Lemma send_open_inv answers (h : Handler) pid sp st out c :
  handler_inv debug known asked outs answers h -> stateful_protocols h !! pid = Some sp ->
  sp_state sp = Some st -> receiver_of (Some st) = Some c -> body_ok answers (send_open h pid sp st out c).
Proof.
  intros Hi Hsp Hst Hc. unfold send_open.
  destruct (ho_owner _ _ (hi_ok _ _ _ _ _ _ Hi) pid c) as (ch & Hch & Hal); [exists sp; by rewrite Hst|].
  destruct (ho_channel _ _ (hi_ok _ _ _ _ _ _ Hi) _ _ Hch) as [_ (xs & ys & zs & Hrun)]. rewrite Hch. outcome_cbn.
  destruct (send_loop_spec _ _ _ _ _ (send_fuel ch) (throttle_stage h) (delay h) out ch zs (Nat.lt_succ_diag_r _) Hrun)
    as (exit & th & dl & out' & ch' & ms & E & Hrun' & _ & _).
  rewrite E. outcome_cbn. cbv zeta. apply send_loop_alive in E.
  assert (handler_inv debug known asked outs answers (set_state pid sp (with_out st out') h)) as Hi1.
  { apply set_state_inv_keep; [exact Hi|exact Hsp|right; rewrite Hst; by destruct st|].
    right. left. exists st. split; [done|]. destruct st; try discriminate Hc; by intros []. }
  assert (channels (set_state pid sp (with_out st out') h) = channels h) as Hch1.
  { rewrite set_state_channels, Hst, Hc. rewrite decide_True; [done|]. by destruct st. }
  pose proof (set_state_next pid sp (with_out st out') h) as (_ & Hcf & _).
  revert Hi1 Hch1 Hcf. generalize (set_state pid sp (with_out st out') h). intros h1 Hi1 Hch1 Hcf.
  assert (handler_inv debug known asked outs answers
    (h1 <| throttle_stage := th |> <| delay := dl |> <| channels ::= <[c := ch']> |>)) as Hi2.
  { eapply (channel_update_inv _ _ ch); [by eapply inv_same; [..|exact Hi1]|cbn; by rewrite Hch1| |done].
    exists xs, ys, (zs ++ (NMessage <$> ms)). cbn. by rewrite Hcf. }
  destruct exit; (apply body_ok_done; [|done]); [exact Hi2| |exact Hi2]. by eapply inv_same; [..|exact Hi2].
Qed.
(** ** Events of the connection handlers *)

Definition on_opened (s : NetworkController) (pid : PeerId) (tag : ProtocolTag) (sink : nat) (handshake : option (list Z))
    : NetworkController :=
  match enabled_peers s !! pid with
  | Some (ConnectedWith conn_ids ps) =>
    let protocol_id := tag_protocol_id tag in
    let protocol_ver := tag_protocol_ver tag in
    match ps !! protocol_id with
    | Some (PendingEnable, th) =>
      let s := tell_handler th (EEnabled pid protocol_ver sink handshake) s in
      let s := set_peer pid (ConnectedWith conn_ids (<[protocol_id := (Enabled protocol_ver sink, th)]> ps)) s in
      emit (ProtocolEnabled pid protocol_id protocol_ver) s
    | _ => s
    end
  | _ => s
  end.

Definition on_opened_by_peer (s : NetworkController) (pid : PeerId) (conn : ConnId) (tag : ProtocolTag)
    (handshake : option (list Z)) : outcome NetworkController :=
  match enabled_peers s !! pid with
  | Some (ConnectedWith conn_ids ps) =>
    let protocol_id := tag_protocol_id tag in
    '(_, th) ← unwrap (nc_protocols s !! protocol_id);
    match ps !! protocol_id with
    | None =>
      let s := set_peer pid (ConnectedWith conn_ids (<[protocol_id := (PendingApproveProtocol, th)]> ps)) s in
      let s := tell_handler th (ERequested pid (tag_protocol_ver tag) handshake) s in
      Done (emit (ProtocolPendingApprove pid protocol_id) s)
    | Some _ => Done (act (NotifyHandler pid conn (HClose protocol_id)) s)
    end
  | _ => Done s
  end.

Definition on_protocol_closed (s : NetworkController) (pid : PeerId) (protocol_id : Z) : NetworkController :=
  match enabled_peers s !! pid with
  | Some (ConnectedWith conn_ids ps) => set_peer pid (ConnectedWith conn_ids (delete protocol_id ps)) s
  | _ => s
  end.

Definition on_message (s : NetworkController) (pid : PeerId) (tag : ProtocolTag) (content : list Z) : NetworkController :=
  match enabled_peers s !! pid with
  | Some (ConnectedWith _ ps) =>
    match ps !! tag_protocol_id tag with
    | Some (_, th) => tell_handler th (EMessage pid (tag_protocol_ver tag) content) s
    | None => s
    end
  | _ => s
  end.

Definition on_connection_handler_event (s : NetworkController) (pid : PeerId) (conn : ConnId) (event : ConnHandlerOut)
    : outcome NetworkController :=
  match event with
  | HOpened tag sink handshake => Done (on_opened s pid tag sink handshake)
  | HOpenedByPeer tag handshake => on_opened_by_peer s pid conn tag handshake
  | HClosedByPeer protocol_id | HRefusedToOpen protocol_id | HClosed protocol_id =>
    Done (on_protocol_closed s pid protocol_id)
  | HClosedAllProtocols =>
    match enabled_peers s !! pid with
    | Some _ => Done (remove_peer pid s)
    | None => Panic
    end
  | HOneShotMessage tag content =>
    match nc_protocols s !! tag_protocol_id tag with
    | Some (_, th) => Done (tell_handler th (EMessage pid (tag_protocol_ver tag) content) s)
    | None => Done s
    end
  | HMessage tag content => Done (on_message s pid tag content)
  end.

(** ** Instructions of the peer manager *)

Definition dest_addresses (d : PeerDestination (PeerId := PeerId) (Addr := Addr)) : list Addr :=
  option_list (into_addr d).

Definition on_start_protocol (s : NetworkController) (protocol : Z) (pid : PeerId) : outcome NetworkController :=
  match enabled_peers s !! pid with
  | Some (ConnectedWith conn_ids ps) =>
    '(_, th) ← unwrap (nc_protocols s !! protocol);
    match ps !! protocol with
    | Some _ => Done s
    | None =>
      let s := set_peer pid (ConnectedWith conn_ids (<[protocol := (PendingEnable, th)]> ps)) s in
      Done (emit (ProtocolPendingEnable pid protocol) (tell_handler th (ERequestedLocal pid) s))
    end
  | _ => Done s
  end.

(** The result says whether the loop continues at once; an accepted connection
    goes on to the commands of the protocol handlers. *)
Definition on_peer_manager (s : NetworkController) (o : PMOut) : outcome (NetworkController * bool) :=
  match o with
  | Connect d =>
    match enabled_peers s !! dest_peer_id d with
    | Some _ => Done (s, true)
    | None => Done (act (Dial (dest_peer_id d) (dest_addresses d)) (set_peer (dest_peer_id d) (PendingConnect [] false) s), true)
    end
  | Drop pid =>
    match enabled_peers s !! pid with
    | Some (ConnectedWith conn_ids _) =>
      conn ← unwrap (head conn_ids);
      let s := act (NotifyHandler pid conn HCloseAllProtocols) s in
      Done (emit (Disconnected pid (Reset UnacceptablePeer)) s, true)
    | _ => Done (s, true)
    end
  | AcceptIncomingConnection pid conn =>
    match enabled_peers s !! pid with
    | Some (PendingApprove _) =>
      Done (emit (ConnectedWithInboundPeer pid) (set_peer pid (ConnectedWith [conn] ∅) s), false)
    | _ => Done (s, false)
    end
  | Reject pid conn =>
    match enabled_peers s !! pid with
    | Some (PendingApprove _) => Done (act (NotifyHandler pid conn HCloseAllProtocols) (remove_peer pid s), true)
    | _ => Done (s, true)
    end
  | StartProtocol protocol pid => s ← on_start_protocol s protocol pid; Done (s, true)
  | NotifyPeerPunished pid reason => Done (emit (PeerPunished pid reason) s, true)
  end.

(** ** Commands of the protocol handlers *)

Definition on_send_one_shot (s : NetworkController) (peer : PeerId) (addr_hint : option Addr) (protocol : ProtocolTag)
    (message : list Z) : outcome NetworkController :=
  let msg := {| os_protocol := protocol; os_content := message |} in
  match enabled_peers s !! peer with
  | Some (ConnectedWith conn_ids _) =>
    conn ← unwrap (head conn_ids);
    Done (act (NotifyHandler peer conn (HTryDeliverOnce msg)) s)
  | Some (PendingApprove conn) => Done (act (NotifyHandler peer conn (HTryDeliverOnce msg)) s)
  | Some (PendingConnect tasks asap) => Done (set_peer peer (PendingConnect (tasks ++ [msg]) asap) s)
  | Some (PendingDisconnect _) => Done s
  | None => Done (set_peer peer (PendingConnect [msg] true) (act (Dial peer (option_list addr_hint)) s))
  end.

Definition on_enable_protocol (s : NetworkController) (protocol_id : Z) (pid : PeerId)
    (handshake : gmap Z (option (list Z))) : outcome NetworkController :=
  match enabled_peers s !! pid with
  | Some (ConnectedWith conn_ids ps) =>
    '(_, prot_handler) ← unwrap (nc_protocols s !! protocol_id);
    match ps !! protocol_id with
    | Some ((PendingEnable | PendingApproveProtocol), th) =>
      let s := set_peer pid (ConnectedWith conn_ids (<[protocol_id := (PendingEnable, th)]> ps)) s in
      conn ← unwrap (head conn_ids);
      Done (act (NotifyHandler pid conn (HOpen protocol_id handshake)) s)
    | Some _ => Done s
    | None =>
      let s := set_peer pid (ConnectedWith conn_ids (<[protocol_id := (PendingEnable, prot_handler)]> ps)) s in
      let s := tell_peers (ForceEnabled pid protocol_id) s in
      conn ← unwrap (head conn_ids);
      let s := act (NotifyHandler pid conn (HOpen protocol_id handshake)) s in
      Done (emit (ProtocolPendingEnable pid protocol_id) s)
    end
  | _ => Done s
  end.

Definition on_request (s : NetworkController) (input : NetworkControllerIn) : outcome NetworkController :=
  match input with
  | SendOneShotMessage peer addr_hint protocol message => on_send_one_shot s peer addr_hint protocol message
  | UpdatePeerProtocols peer protocols => Done (tell_peers (SetProtocols peer protocols) s)
  | EnableProtocol protocol peer handshake => on_enable_protocol s protocol peer handshake
  | BanPeer _ => Done s
  end.

(** ** Polling *)

(** [pm]: the answers of the peer manager, [None] for pending; also pending
    when exhausted.  The answers that are left are returned. *)
Fixpoint controller_poll_loop (fuel : nat) (pm : list (option PMOut)) (s : NetworkController)
    : outcome (NetworkController * list (option PMOut) * option Action) :=
  match fuel with
  | 0 => NoFuel
  | S fuel =>
    match pending_actions s with
    | a :: rest => Done (s <| pending_actions := rest |>, pm, Some a)
    | [] =>
      let '(o, pm) := script None pm in
      '(s, again) ← match o with Some o => on_peer_manager s o | None => Done (s, false) end;
      if (again : bool) then controller_poll_loop fuel pm s
      else match requests s with
           | input :: rest =>
             s ← on_request (s <| requests := rest |>) input;
             controller_poll_loop fuel pm s
           | [] => Done (s, pm, None)
           end
    end
  end.

Definition controller_poll (pm : list (option PMOut)) (s : NetworkController)
    : outcome (NetworkController * list (option PMOut) * option Action) :=
  controller_poll_loop (S (S (length pm + length (requests s)))) pm s.
End NetworkController.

◆ What to work on ◆
Please report how many lines of the entries above include "known". Only the number is wanted.

◆ Task solution ◆
3